---------- INFORMATION GIVEN

(* ===== verification/Beam.v ===== *)
(** * The beam counters

    [agnus/beam.c], [timing/vblank.c], [timing/raster.c], [timing/deadline.c],
    [domains/beam] and the host-side extrapolation of [rigel_beam_api.c]. *)

From S2P Require Import Prelude.

(** C: [src/src/chipset/agnus/beam.h]:6-19 [beam_state_t] *)
Record beam_state := mkBeam {
  hpos : Z;
  vpos : Z;
  line_clocks : Z;
  frame_lines : Z;
  visible_y_start : Z;
  visible_y_stop : Z;
  lof : Z;
  lof_toggle : Z;
  lol : Z;
  lol_toggle : Z;
  frame_count : Z;
}.

#[export] Instance eta_beam : Eta beam_state := fun b =>
  mkBeam (hpos b) (vpos b) (line_clocks b) (frame_lines b) (visible_y_start b)
    (visible_y_stop b) (lof b) (lof_toggle b) (lol b) (lol_toggle b) (frame_count b).

(** C: [src/src/chipset/agnus/beam.h]:22-22 [RIGEL_BEAM_DEFAULT_LINE_CLOCKS] *)
Definition RIGEL_BEAM_DEFAULT_LINE_CLOCKS := 227.
(** C: [src/src/chipset/agnus/beam.h]:23-23 [RIGEL_BEAM_DEFAULT_FRAME_LINES] *)
Definition RIGEL_BEAM_DEFAULT_FRAME_LINES := 262.
(** C: [src/src/chipset/agnus/beam.h]:24-24 [RIGEL_BEAM_DEFAULT_VISIBLE_Y_START] *)
Definition RIGEL_BEAM_DEFAULT_VISIBLE_Y_START := 26.
(** C: [src/src/chipset/agnus/beam.h]:25-25 [RIGEL_BEAM_DEFAULT_VISIBLE_Y_STOP] *)
Definition RIGEL_BEAM_DEFAULT_VISIBLE_Y_STOP := 255.

(** C: [src/src/chipset/agnus/beam.c] [beam_line_hmax] *)
Definition beam_line_hmax (b : beam_state) : Z :=
  u16 (line_clocks b + (if truthy (lol b) then 1 else 0)).

(** C: [src/src/chipset/agnus/beam.c] [beam_frame_vmax] *)
Definition beam_frame_vmax (b : beam_state) : Z :=
  u16 (frame_lines b + (if truthy (lof b) then 1 else 0)).

(** C: [src/src/chipset/agnus/beam.c] [beam_advance_line] *)
Definition beam_advance_line (b : beam_state) : beam_state :=
  let b := b <| hpos := 0 |> <| vpos := u16 (vpos b + 1) |> in
  let b := if truthy (lol_toggle b) then b <| lol := lol b .^ 1 |> else b <| lol := 0 |> in
  if beam_frame_vmax b <=? vpos b then
    let b := b <| vpos := 0 |> <| frame_count := u64 (frame_count b + 1) |> in
    let b := if truthy (lof_toggle b) then b <| lof := lof b .^ 1 |> else b <| lof := 0 |> in
    if truthy (lol_toggle b) then b else b <| lol := 0 |>
  else b.

(** C: [src/src/chipset/agnus/beam.c] [beam_reset] *)
Definition beam_reset (b : beam_state) : beam_state :=
  mkBeam 0 0 RIGEL_BEAM_DEFAULT_LINE_CLOCKS RIGEL_BEAM_DEFAULT_FRAME_LINES
    RIGEL_BEAM_DEFAULT_VISIBLE_Y_START RIGEL_BEAM_DEFAULT_VISIBLE_Y_STOP 0 0 0 0 0.

(** The loop of [beam_step]: at most a whole line per iteration.  It does not
    end by structure (an iteration at the end of a line consumes no clock), so it
    runs on fuel; [None] is running out of it.
    C: [src/src/chipset/agnus/beam.c]:69-88 [beam_step] *)
Fixpoint beam_loop (fuel : nat) (clocks : Z) (b : beam_state) : option beam_state :=
  match fuel with
  | O => None
  | S fuel =>
      if clocks <=? 0 then Some b
      else
        let hmax := beam_line_hmax b in
        let remaining := u16 (hmax - hpos b) in
        if remaining =? 0 then beam_loop fuel clocks (beam_advance_line b)
        else if clocks <? remaining then
          beam_loop fuel 0 (b <| hpos := u16 (hpos b + clocks) |>)
        else
          let b := b <| hpos := u16 (hpos b + remaining) |> in
          let clocks := u16 (clocks - remaining) in
          if hmax <=? hpos b then beam_loop fuel clocks (beam_advance_line b)
          else beam_loop fuel clocks b
  end.

(** C: [src/src/chipset/agnus/beam.c] [beam_step] *)
Definition beam_step (b : beam_state) (clocks : Z) : option beam_state :=
  let b := if (line_clocks b =? 0) || (frame_lines b =? 0) then beam_reset b else b in
  beam_loop (S (S (Z.to_nat (2 * clocks)))) clocks b.

(** C: [src/src/domains/beam/beam_domain.c] [rigel_beam_domain_reset] *)
Definition rigel_beam_domain_reset (b : beam_state) : beam_state := beam_reset b.

(** C: [src/src/domains/beam/beam_domain.c] [rigel_beam_domain_step] *)
Definition rigel_beam_domain_step (b : beam_state) (clocks : Z) : option beam_state :=
  beam_step b clocks.

(** ** Vertical blank: [vblank.c] *)

(** C: [src/src/chipset/agnus/timing/vblank.h]:29-29 [AGNUS_VBL_LINE_END] *)
Definition AGNUS_VBL_LINE_END := 25.
(** C: [src/src/chipset/agnus/timing/vblank.h]:30-30 [AGNUS_VERTB_VPOS] *)
Definition AGNUS_VERTB_VPOS := 0.
(** C: [src/src/chipset/agnus/timing/vblank.h]:31-31 [AGNUS_VERTB_HPOS] *)
Definition AGNUS_VERTB_HPOS := 1.

(** C: [src/src/chipset/agnus/timing/vblank.h] [agnus_in_vbl_zone] *)
Definition agnus_in_vbl_zone (v : Z) : bool := v <=? AGNUS_VBL_LINE_END.

(** C: [src/src/chipset/agnus/timing/vblank.h] [agnus_is_vertb_position] *)
Definition agnus_is_vertb_position (h v : Z) : bool :=
  (v =? AGNUS_VERTB_VPOS) && (h =? AGNUS_VERTB_HPOS).

(** C: [src/src/chipset/agnus/timing/vblank.h] [agnus_vbl_inhibits_dma] *)
Definition agnus_vbl_inhibits_dma (v : Z) : bool := v <=? AGNUS_VBL_LINE_END.

(** C: [src/src/chipset/agnus/timing/vblank.c] [agnus_cycles_to_vertb] *)
Definition agnus_cycles_to_vertb (b : beam_state) : Z :=
  if agnus_is_vertb_position (hpos b) (vpos b) then 0
  else
    let cycles := u32 (line_clocks b - hpos b) in
    let lines_to_wrap :=
      if vpos b <? frame_lines b then u32 (frame_lines b - vpos b - 1) else 0 in
    let cycles := u32 (cycles + u32 (lines_to_wrap * line_clocks b)) in
    u32 (cycles + AGNUS_VERTB_HPOS).

(** C: [src/src/chipset/agnus/beam.c] [beam_in_vblank] *)
Definition beam_in_vblank (b : beam_state) : bool := agnus_in_vbl_zone (vpos b).

(** C: [src/src/chipset/agnus/beam.c] [beam_in_visible_area] *)
Definition beam_in_visible_area (b : beam_state) : bool :=
  (visible_y_start b <=? vpos b) && (vpos b <=? visible_y_stop b).

(** C: [src/src/chipset/agnus/beam.c] [beam_cycles_until_line_end] *)
Definition beam_cycles_until_line_end (b : beam_state) : Z :=
  if line_clocks b =? 0 then 0 else u16 (beam_line_hmax b - hpos b).

(** ** The display and fetch windows: [raster.c] *)

(** C: [src/src/chipset/agnus/timing/raster.h]:12-22 [raster_config_t] *)
Record raster_config := mkRaster {
  raster_pal : bool;
  raster_line_clocks : Z;
  raster_frame_lines : Z;
  diwstrt : Z;
  diwstop : Z;
  ddfstrt : Z;
  ddfstop : Z;
}.

#[export] Instance eta_raster : Eta raster_config := fun r =>
  mkRaster (raster_pal r) (raster_line_clocks r) (raster_frame_lines r) (diwstrt r)
    (diwstop r) (ddfstrt r) (ddfstop r).

(** [std] is [true] for PAL.
    C: [src/src/chipset/agnus/timing/raster.c] [raster_reset] *)
Definition raster_reset (std : bool) : raster_config :=
  mkRaster std 227 (if std then 312 else 262) 0 0 0 0.

(** C: [src/src/chipset/agnus/timing/raster.c]:17-17 [raster_set_diwstrt] *)
Definition raster_set_diwstrt (r : raster_config) (v : Z) : raster_config := r <| diwstrt := v |>.
(** C: [src/src/chipset/agnus/timing/raster.c]:18-18 [raster_set_diwstop] *)
Definition raster_set_diwstop (r : raster_config) (v : Z) : raster_config := r <| diwstop := v |>.
(** C: [src/src/chipset/agnus/timing/raster.c]:19-19 [raster_set_ddfstrt] *)
Definition raster_set_ddfstrt (r : raster_config) (v : Z) : raster_config := r <| ddfstrt := v |>.
(** C: [src/src/chipset/agnus/timing/raster.c]:20-20 [raster_set_ddfstop] *)
Definition raster_set_ddfstop (r : raster_config) (v : Z) : raster_config := r <| ddfstop := v |>.

(** C: [src/src/chipset/agnus/timing/raster.c] [raster_in_display_window] *)
Definition raster_in_display_window (r : raster_config) (h v : Z) : bool :=
  let vstart := (diwstrt r .>> 8) .& 0xff in
  let vstop := (diwstop r .>> 8) .& 0xff in
  let hstart := diwstrt r .& 0xff in
  let hstop_raw := diwstop r .& 0xff in
  let hstop := if hstop_raw <? 0x80 then hstop_raw + 0x100 else hstop_raw in
  if (v <? vstart) || (vstop <=? v) then false
  else (hstart <=? h) && (h <? hstop).

(** C: [src/src/chipset/agnus/timing/raster.c] [raster_in_fetch_window] *)
Definition raster_in_fetch_window (r : raster_config) (hp : Z) : bool :=
  let h := hp .& 0x00fe in
  (ddfstrt r .& 0x00fe <=? h) && (h <=? ddfstop r .& 0x00fe).

(** ** Deadlines: [deadline.c] *)

(** C: [src/src/chipset/agnus/timing/deadline.h]:15-15 [AGNUS_DEADLINE_UNKNOWN] *)
Definition AGNUS_DEADLINE_UNKNOWN := 0xffffffff.

(** C: [src/src/chipset/agnus/timing/deadline.h]:17-44 [agnus_deadlines_t] *)
Record agnus_deadlines := mkDeadlines {
  d_blitter : Z; d_beam_line_end : Z; d_vertb : Z; d_copper_wait : Z;
  d_audio : Z; d_disk : Z; d_slot : Z;
}.

(** C: [src/src/chipset/agnus/timing/deadline.c] [agnus_deadlines_reset] *)
Definition agnus_deadlines_reset (d : agnus_deadlines) : agnus_deadlines :=
  let u := AGNUS_DEADLINE_UNKNOWN in mkDeadlines u u u u u u u.

(** C: [src/src/chipset/agnus/timing/deadline.c] [agnus_deadlines_min] *)
Definition agnus_deadlines_min (d : agnus_deadlines) : Z :=
  let upd x min := if x <? min then x else min in
  upd (d_slot d) (upd (d_disk d) (upd (d_audio d) (upd (d_copper_wait d) (upd (d_vertb d)
    (upd (d_beam_line_end d) (upd (d_blitter d) AGNUS_DEADLINE_UNKNOWN)))))).

(** ** The host's extrapolation: [rigel_beam_api.c] *)

(** The beam part of the snapshot; the chip id in the high byte of VPOSR is not
    used by the extrapolation.
    C: [src/include/rigel/rigel_beam.h]:19-30 [rigel_beam_geometry_t] *)
Record rigel_beam_geometry := mkGeometry {
  g_time : Z; g_vpos : Z; g_hpos : Z; g_line_clocks : Z; g_frame_lines : Z;
  g_lof : Z; g_lol : Z; g_lof_toggle : Z; g_lol_toggle : Z;
}.

(** C: [src/src/core/rigel_beam_api.c] [rigel_get_beam_geometry] *)
Definition rigel_get_beam_geometry (cycles : Z) (b : beam_state) : rigel_beam_geometry :=
  mkGeometry cycles (vpos b) (hpos b) (line_clocks b) (frame_lines b) (lof b) (lol b)
    (lof_toggle b) (lol_toggle b).

(** The result is the pair (vpos, hpos); [None] is the [false] return.
    C: [src/src/core/rigel_beam_api.c] [rigel_beam_position_at] *)
Definition rigel_beam_position_at (g : rigel_beam_geometry) (time : Z) : option (Z * Z) :=
  if (time <? g_time g) || (g_line_clocks g =? 0) || (g_frame_lines g =? 0) ||
     (g_line_clocks g <=? g_hpos g) || (g_frame_lines g <=? g_vpos g)
  then None
  else if truthy (g_lof g) || truthy (g_lol g) || truthy (g_lof_toggle g)
          || truthy (g_lol_toggle g)
  then None
  else
    let elapsed := u64 (time - g_time g) in
    let clocks := u64 (g_hpos g + elapsed) in
    let lines := clocks / g_line_clocks g in
    Some (u16 (u64 (g_vpos g + lines) mod g_frame_lines g), u16 (clocks mod g_line_clocks g)).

--------------------

Start at the first line of the entries and stop at the line that contains "Definition RIGEL_BEAM_DEFAULT_FRAME_LINES := 262.". Repeat every line in that span exactly, and nothing beyond it.

■ **ANSWER FOR THIS EXERCISE**:
(* ===== verification/Beam.v ===== *)
(** * The beam counters

    [agnus/beam.c], [timing/vblank.c], [timing/raster.c], [timing/deadline.c],
    [domains/beam] and the host-side extrapolation of [rigel_beam_api.c]. *)

From S2P Require Import Prelude.

(** C: [src/src/chipset/agnus/beam.h]:6-19 [beam_state_t] *)
Record beam_state := mkBeam {
  hpos : Z;
  vpos : Z;
  line_clocks : Z;
  frame_lines : Z;
  visible_y_start : Z;
  visible_y_stop : Z;
  lof : Z;
  lof_toggle : Z;
  lol : Z;
  lol_toggle : Z;
  frame_count : Z;
}.

#[export] Instance eta_beam : Eta beam_state := fun b =>
  mkBeam (hpos b) (vpos b) (line_clocks b) (frame_lines b) (visible_y_start b)
    (visible_y_stop b) (lof b) (lof_toggle b) (lol b) (lol_toggle b) (frame_count b).

(** C: [src/src/chipset/agnus/beam.h]:22-22 [RIGEL_BEAM_DEFAULT_LINE_CLOCKS] *)
Definition RIGEL_BEAM_DEFAULT_LINE_CLOCKS := 227.
(** C: [src/src/chipset/agnus/beam.h]:23-23 [RIGEL_BEAM_DEFAULT_FRAME_LINES] *)
Definition RIGEL_BEAM_DEFAULT_FRAME_LINES := 262.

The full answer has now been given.